The report focuses on the lab’s response to the 2011 Las Conchas Fire, and the much more destructive 2000 Cerro Grande Fire — an event that stressed the lab’s emergency operations and communications capabilities like few things would, until the COVID-19 pandemic. The Inspector General’s report did not consider the most recent revisions to the lab’s wildfire and forest-management strategies, which were published in 2019.
Fred Mortensen, retired from Los Alamos, received another E.O. Lawrence award for his contributions to nuclear weapons research, the lab announced recently.
Mortensen “played an essential role in the design of three of the seven systems in the U.S. nuclear weapons stockpile,” and his work on nuclear explosive tests laid the cornerstone for certifying the stockpile’s destructive capabilities over the last three decades without yield-producing detonations, Los Alamos said.
Charles Ball and Debbie Ball are heading back to Lawrence Livermore National Laboratory with the Office of the Secretary of Defense’s Medal for Exceptional Public Service, the lab said.
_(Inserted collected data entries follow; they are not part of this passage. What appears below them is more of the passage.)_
(** The outcome the data model of the specification assigns to a call:
    [Skipped] when the target is missing at write time, [Failed] when a
    step of the update raised, [Success] otherwise. *)
Definition spec_outcome (w : world) (image_path : string) (date_taken : datetime)
    (s : state) : UpdateResult :=
  match files s !! image_path with
  | None => Skipped
  | Some _ =>
      match (update_body w image_path (image_path +:+ ".backup") date_taken s).1 with
      | Ok _ => Success
      | Raise _ => Failed
      end
  end.

(** The statement that an exception raised while the existing EXIF block
    is loaded, after the backup copy was made, ends in a restored target
    and a [False] return. *)
Definition exif_load_failure_restores : Prop :=
  ∀ w image_path date_taken s f e,
    files s !! image_path = Some f →
    copy2_fault w = None →
    piexif_load w (content f) = Raise e →
    (update_image_metadata w image_path date_taken s).1 = Ok false
    ∧ files (update_image_metadata w image_path date_taken s).2 !! image_path = Some f.

(** The statement that a caller can tell the three outcomes apart from
    what the call returns. *)
Definition tri_state_distinguishable : Prop :=
  ∃ classify : bool → UpdateResult,
    ∀ w image_path date_taken s b,
      (update_image_metadata w image_path date_taken s).1 = Ok b →
      classify b = spec_outcome w image_path date_taken s.

(** A world whose encoder fails, and two stores: one with the target and
    one without. *)
Definition failing_save : world :=
  World unit (λ _, Ok tt) (λ _, Raise ValueError) (λ _, Ok [])
        (λ _ _ _, Raise OSError) (Some []) (λ _, Ok 1615804200) 1700000000
        None None None None (λ _, "cannot write mode") (-2147483648) 17179869183.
Each recently completed a stint in the Donald Trump administration’s Pentagon, where Charles Ball was deputy assistant secretary of defense for threat reduction and arms control and Debbie Ball was senior policy adviser for nuclear deterrence policy in the Office of the Deputy Assistant Secretary of Defense for Nuclear and Missile Defense Policy.
The National Nuclear Security Administration (NNSA) announced that it renewed a nuclear research grant to an 11-member University of California, Berkeley-led team.
The $25-million grant will go toward research in nuclear physics, science and engineering, radiation detection, nuclear material science, radiochemistry, and mass spectrometry, the NNSA said.